Adda glanced at the other passengers in their own shuttle. Everyone else was as absorbed in something on their comp or projected over their eyes as she’d just been. “I was worried the Coin would try to stop Dr. Björn’s shuttle, but it didn’t.”
“Well, that’d be something,” Iridian said in a tone that implied something hilariously bad. “Every newsfeed in the system would run that as the priority headline.”
“It’d save us time,” Tritheist said.
“Do you want to hand the doc over to that freak?” Iridian asked.
“It’s the safer bet,” said Tritheist. “You give ver to him, he’ll get ver to sign anything, literally anything, if he’s got enough time and neither of them kill themselves first. What we’re doing here is a risk, and what we’re risking is the captain’s position and life. So yeah, I’d rather get Jiménez’s part over with.”
“He’ll fuck ver up.” Any effort Iridian had been making to hide her anger dissolved into faster breaths, louder speech, and a scowl that made her freckles look like shrapnel from an explosion. “Ve may never be able to do anything for—” Adda leaned sideways to grasp Iridian’s arm, to stop her referencing Oxia’s name in a shuttle that was almost certainly micced “—them, after Jiménez finishes with ver,” Iridian said a bit more quietly.
“They hired us to get ver to sign,” said Tritheist. “What happens after ve signs isn’t our problem.” Iridian looked angry enough to punch the lieutenant. Fortunately, she sat diagonally across an aisle from him. She dug her fingers into the tie-down straps across her chest and glowered at the seat in front of her.
“I wouldn’t expect the captain handing over a barely functional wreck who can’t do the work to be . . . apprecia
ted,” Adda said. “They’re interested because ve’s the best in vis field of expertise. It follows that they want ver to retain vis capacity to work at that level.” She resisted a powerful urge to look away from Tritheist’s scowling face. “Please. Just a few more days.”
* * *
Their shuttle from the Deimos campus docked at Mangala Station. They spent two days in a microgravity hotel there, listening to Ogir’s surveillance team on Mars follow Dr. Björn through vis daily routine. Dr. Björn was particular about laundry, apparently, because the tracker got destroyed the evening ve returned from Deimos. The main thing they’d been able to confirm before the tracker went dead was that Dr. Björn kept at least three rats as pets, all of whom had greeted ver noisily upon vis arrival. Ve was also a regular exerciser, and practiced what the surveillance team had identified as some variant of kung fu.

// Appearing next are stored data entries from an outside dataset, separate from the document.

(** The [/queries] page, after any history of queries and of the disk writer: it lists
    the latest queries, newest first, as many as the ring keeps but at most a thousand, and
    says how many it holds and shows. *)
Theorem queries_page_latest (hash_qname : str → Z) (n cap : nat) (events : list QueryLog.log_event) :
  let r := foldl (QueryLog.log_step hash_qname)
             {| QueryLog.run_log := QueryLog.with_disk_sink n
                  {| QueryLog.chan_capacity := cap; QueryLog.chan_queue := [];
                     QueryLog.chan_open := true |} 0;
                QueryLog.run_written := [] |} events in
  let es := omap (QueryLog.event_entry hash_qname) events in
  queries_handler (QueryLog.run_log r)
  = json 200 (queries_page n (Nat.min n (length es)) (take (Nat.min n 1000) (rev es))).
Proof.
  intros r es. destruct (QueryLog.run_log_inv hash_qname n cap events) as (Hn & Hring & _).
  fold r es in Hn, Hring.
  assert (QueryLog.log_snapshot (QueryLog.run_log r) = take n (rev es)) as Hs.
  { unfold QueryLog.log_snapshot. rewrite Hring. unfold QueryLog.latest. by rewrite List.firstn_rev. }
  unfold queries_handler, queries_page. rewrite Hs, Hn, push_entries_join.
  rewrite length_take, length_rev. unfold MAX_QUERIES_RENDERED.
  assert (take (Nat.min (Nat.min n (length es)) 1000) (take n (rev es)) = take (Nat.min n 1000) (rev es))
    as ->.
  { rewrite take_take. destruct (Nat.le_gt_cases (length es) (Nat.min n 1000)); [|f_equal; lia].
    by rewrite !take_ge by (rewrite length_rev; lia). }
  rewrite length_take, length_rev.
  replace (Nat.min (Nat.min n (length es)) 1000) with (Nat.min (Nat.min n 1000) (length es)) by lia.
  by rewrite <- !app_assoc.
Qed.

(** ** Examples *)

Definition demo_doh : @DohLib demo_hickory :=
  {| base64url_decode := λ s, if bool_decide (s = []) then None else Some [1];
     header_to_str := Some;
     from_bytes := λ bytes _, if bool_decide (bytes = [1])
                              then Some (demo_request 167772163 "nas.home.lan."%rs) else None;
     emit := λ _ resp, Some [Z.of_nat (length (resp_answers resp))] |}.
#[local] Existing Instances demo_hickory demo_server demo_upstream demo_odoh demo_doh ascii_only
  RegexRules.literal_regex.

Definition demo_ask (r : DohRequest) : Z * list Z :=
  let src := {| sa_ip := V4 167772163; sa_port := 4000; sa_scope := 0 |} in
  let resp := (handle_doh demo_net demo_draws demo_validate QueryLog.demo_hash demo_now src r
                 demo_handler).1 in
  (status resp, body resp).

Example demo_asks :
  demo_ask (DohPost (Some "Application/DNS-Message ; v=1"%rs) [1]) = (200, [1])
  ∧ demo_ask (DohGet "AQ"%rs) = (200, [1])
  ∧ (λ r, (demo_ask r).1) <$>
      [DohGet []; DohPost None [1]; DohPost (Some "application/dns-message"%rs) [2];
       DohPost (Some "application/dns-message"%rs) (replicate (Z.to_nat 65536) 1)]
    = [400; 415; 400; 413].
Proof. split_and!; vm_compute; reflexivity. Qed.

And, as Adda had warned the captain ve might, Dr. Björn had contacted Oxia. Captain Sloane sent a message extremely early local time on the second day, which Tritheist forwarded for their perusal in a station diner near the docks later in the morning: “The hiring manager for Oxia’s Martian branch received an irate message from Dr. Björn earlier. She didn’t know what Björn was talking about, of course, since she hasn’t dealt with Björn’s case in several months.” Sloane chuckled. “Surveillance error, or something else? Let me know. I need Ogir’s most reliable operatives on Mars. Border zones are always interesting, and I must be up-to-date.”
“Border zones,” Iridian huffed. She kicked a tethered low-grav chair into the path of somebody who’d been angling for one of two tables she, Adda, and Tritheist had taken over. The chair snapped back into its place at the table, trailing straps to hold a diner patron in place, on the downbeat of a guitar and tapping drum song playing over an old speaker near the door. Adda’s implant translated disconnected lines of lyrics until she turned the earpiece off.